|
VCID-a1qf-djgg-eye5
|
Effect `AsyncLocalStorage` context lost/contaminated inside Effect fibers under concurrent load with RPC
## Versions
- `effect`: 3.19.15
- `@effect/rpc`: 0.72.1
- `@effect/platform`: 0.94.2
- Node.js: v22.20.0
- Vercel runtime with Fluid compute
- Next.js: 16 (App Router)
- `@clerk/nextjs`: 6.x
## Root cause
Effect's `MixedScheduler` batches fiber continuations and drains them inside a **single** microtask or timer callback. The `AsyncLocalStorage` context active during that callback belongs to whichever request first triggered the scheduler's drain cycle — **not** the request that owns the fiber being resumed.
### Detailed mechanism
#### 1. Scheduler batching (`effect/src/Scheduler.ts`, `MixedScheduler`)
```typescript
// MixedScheduler.starve() — called once when first task is scheduled
private starve(depth = 0) {
if (depth >= this.maxNextTickBeforeTimer) {
setTimeout(() => this.starveInternal(0), 0) // timer queue
} else {
Promise.resolve(void 0).then(() => this.starveInternal(depth + 1)) // microtask queue
}
}
// MixedScheduler.starveInternal() — drains ALL accumulated tasks in one call
private starveInternal(depth: number) {
const tasks = this.tasks.buckets
this.tasks.buckets = []
for (const [_, toRun] of tasks) {
for (let i = 0; i < toRun.length; i++) {
toRun[i]() // ← Every fiber continuation runs in the SAME ALS context
}
}
// ...
}
```
`scheduleTask` only calls `starve()` when `running` is `false`. Subsequent tasks accumulate in `this.tasks` until `starveInternal` drains them all. The `Promise.then()` (or `setTimeout`) callback inherits the ALS context from whichever call site created it — i.e., whichever request's fiber first set `running = true`.
**Result:** Under concurrent load, fiber continuations from Request A and Request B execute inside the same `starveInternal` call, sharing a single ALS context.

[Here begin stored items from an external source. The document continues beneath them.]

(* ===== verification/Effects.v ===== *)
(** * The effect monad of the state machine

    A stateful [async fn] of the client is a value of [M S E A]: run from a state [S], it gives
    the final state, the observable effects it had in order, and its outcome.  A panic stops the
    function but keeps the effects that came before it.  The lemmas are a weakest-precondition
    calculus ([wp]) and a closure principle for relations every step maintains ([respects]). *)

From S2P Require Import Prelude.

Definition M (S E A : Type) : Type := S → S * list E * outcome A.

#[export] Instance M_ret S E : MRet (M S E) := λ A a s, (s, [], Ret a).
#[export] Instance M_bind S E : MBind (M S E) := λ A B k m s,
  match m s with
  | (s1, t1, Ret a) => match k a s1 with (s2, t2, o) => (s2, t1 ++ t2, o) end
  | (s1, t1, Panic msg) => (s1, t1, Panic msg)
  end.

Section operations.
Context {S E : Type}.

(** Read a part of the state. *)
Definition gets {A} (f : S → A) : M S E A := λ s, (s, [], Ret (f s)).
(** Assign to the state. *)
Definition modify (f : S → S) : M S E unit := λ s, (f s, [], Ret tt).
(** Perform an observable action. *)
Definition emit (e : E) : M S E unit := λ s, (s, [e], Ret tt).
Definition emits (t : list E) : M S E unit := λ s, (s, t, Ret tt).
(** Embed a computation that can only panic. *)
Definition lift {A} (o : outcome A) : M S E A := λ s, (s, [], o).
(** Call a collaborator that is kept in the state: [get] is its state, [set] stores the new one. *)
Definition call {C A} (get : S → C) (set : C → S → S) (f : C → A * C) : M S E A := λ s,
  match f (get s) with (a, c) => (set c s, [], Ret a) end.

(** A [for] loop over the items of an iterator. *)
Fixpoint for_each {A} (f : A → M S E unit) (l : list A) : M S E unit :=
  match l with
  | [] => mret tt
  | a :: l' => f a ≫= λ _, for_each f l'
  end.

(** The [?] operator in an [async fn]: an error ends the function. *)
Definition try_bind {A B X} (m : M S E (result A X)) (k : A → M S E (result B X))
    : M S E (result B X) :=
  r ← m; match r with Ok a => k a | Err e => mret (Err e) end.

Definition final {A} (m : M S E A) (s : S) : S := (m s).1.1.
Definition trace {A} (m : M S E A) (s : S) : list E := (m s).1.2.
Definition returned {A} (m : M S E A) (s : S) : outcome A := (m s).2.

(** A computation that starts with an effect, or with a read of the state. *)
Lemma trace_emit_bind {A} (e : E) (k : unit → M S E A) s : trace (emit e ≫= k) s = e :: trace (k tt) s.
Proof. unfold trace, emit, mbind, M_bind. cbn. by destruct (k tt s) as [[s' t] o]. Qed.
Lemma trace_gets_bind {A B} (f : S → A) (k : A → M S E B) s :
  trace (gets f ≫= k) s = trace (k (f s)) s.
Proof. unfold trace, gets, mbind, M_bind. cbn. by destruct (k (f s) s) as [[s' t] o]. Qed.

(** ** Weakest preconditions *)

Definition wp {A} (m : M S E A) (Q : outcome A → S → list E → Prop) (s : S) : Prop :=
  match m s with (s', t, o) => Q o s' t end.

(** ** Relations between the start, the effects and the end of a computation *)

Class StepRel (R : S → list E → S → Prop) : Prop := {
  step_refl s : R s [] s;
  step_trans s1 t1 s2 t2 s3 : R s1 t1 s2 → R s2 t2 s3 → R s1 (t1 ++ t2) s3;
}.

(** [m] takes every state to a state [R] relates it to, whether it returns or panics. *)
Definition respects (R : S → list E → S → Prop) {A} (m : M S E A) : Prop :=
  ∀ s, R s (trace m s) (final m s).
End operations.

Notation "'let!' x := m 'in' k" := (try_bind m (λ x, k))
  (at level 10, x pattern, m at level 100, k at level 200) : omaha_scope.

(** A computation that never panics. *)
Definition total {S E A} (m : M S E A) : Prop := ∀ s, ∃ a, returned m s = Ret a.

(** What the values a computation returns have in common. *)
Definition returns {S E A} (P : A → Prop) (m : M S E A) : Prop := ∀ s a, returned m s = Ret a → P a.

(** A property of the state that a computation which returns leaves true. *)
Definition maintains {S E A} (I : S → Prop) (m : M S E A) : Prop :=
  ∀ s, I s → match returned m s with Ret _ => I (final m s) | Panic _ => True end.

(** ** What is observed of a computation

    [f] picks the effects of interest and what to remember of them. *)

Definition observed {E X} (f : E → option X) (t : list E) : list X := omap f t.
Definition observes {S E X A} (f : E → option X) (m : M S E A) (Φ : outcome A → list X → Prop) : Prop :=
  ∀ s, Φ (returned m s) (observed f (trace m s)).
(** The relation of the computations that do nothing of interest. *)
Definition silent_rel {S E X} (f : E → option X) : S → list E → S → Prop :=
  λ _ t _, observed f t = [].
Abbreviation silent f := (respects (silent_rel f)).

(** The relation of the computations that leave a part of the state alone. *)
Definition keeps {S E X} (f : S → X) : S → list E → S → Prop := λ s _ s', f s' = f s.

(** The relation of the computations whose effects all satisfy a predicate. *)
Definition only {S E} (P : E → Prop) : S → list E → S → Prop := λ _ t _, Forall P t.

If Request A triggered `starve()`, then Request B's fiber reads Request A's ALS context.
#### 2. `toWebHandlerRuntime` does not propagate ALS (`@effect/platform/src/HttpApp.ts:211-240`)
```typescript
export const toWebHandlerRuntime = <R>(runtime: Runtime.Runtime<R>) => {
const httpRuntime: Types.Mutable<Runtime.Runtime<R>> = Runtime.make(runtime)
const run = Runtime.runFork(httpRuntime)
return <E>(self: Default<E, R | Scope.Scope>, middleware?) => {
return (request: Request, context?): Promise<Response> =>
new Promise((resolve) => {
// Per-request Effect context is correctly set via contextMap:
const contextMap = new Map<string, any>(runtime.context.unsafeMap)
const httpServerRequest = ServerRequest.fromWeb(request)
contextMap.set(ServerRequest.HttpServerRequest.key, httpServerRequest)
httpRuntime.context = Context.unsafeMake(contextMap)
// But the fiber is forked without any ALS propagation:
const fiber = run(httpApp as any) // ← ALS context is NOT captured or restored
})
}
}
```
Effect's own `Context` (containing `HttpServerRequest`) is correctly set per-request. But the **Node.js ALS context** — which frameworks like Next.js, Clerk, and OpenTelemetry rely on — is not captured at fork time or restored when the fiber's continuations execute.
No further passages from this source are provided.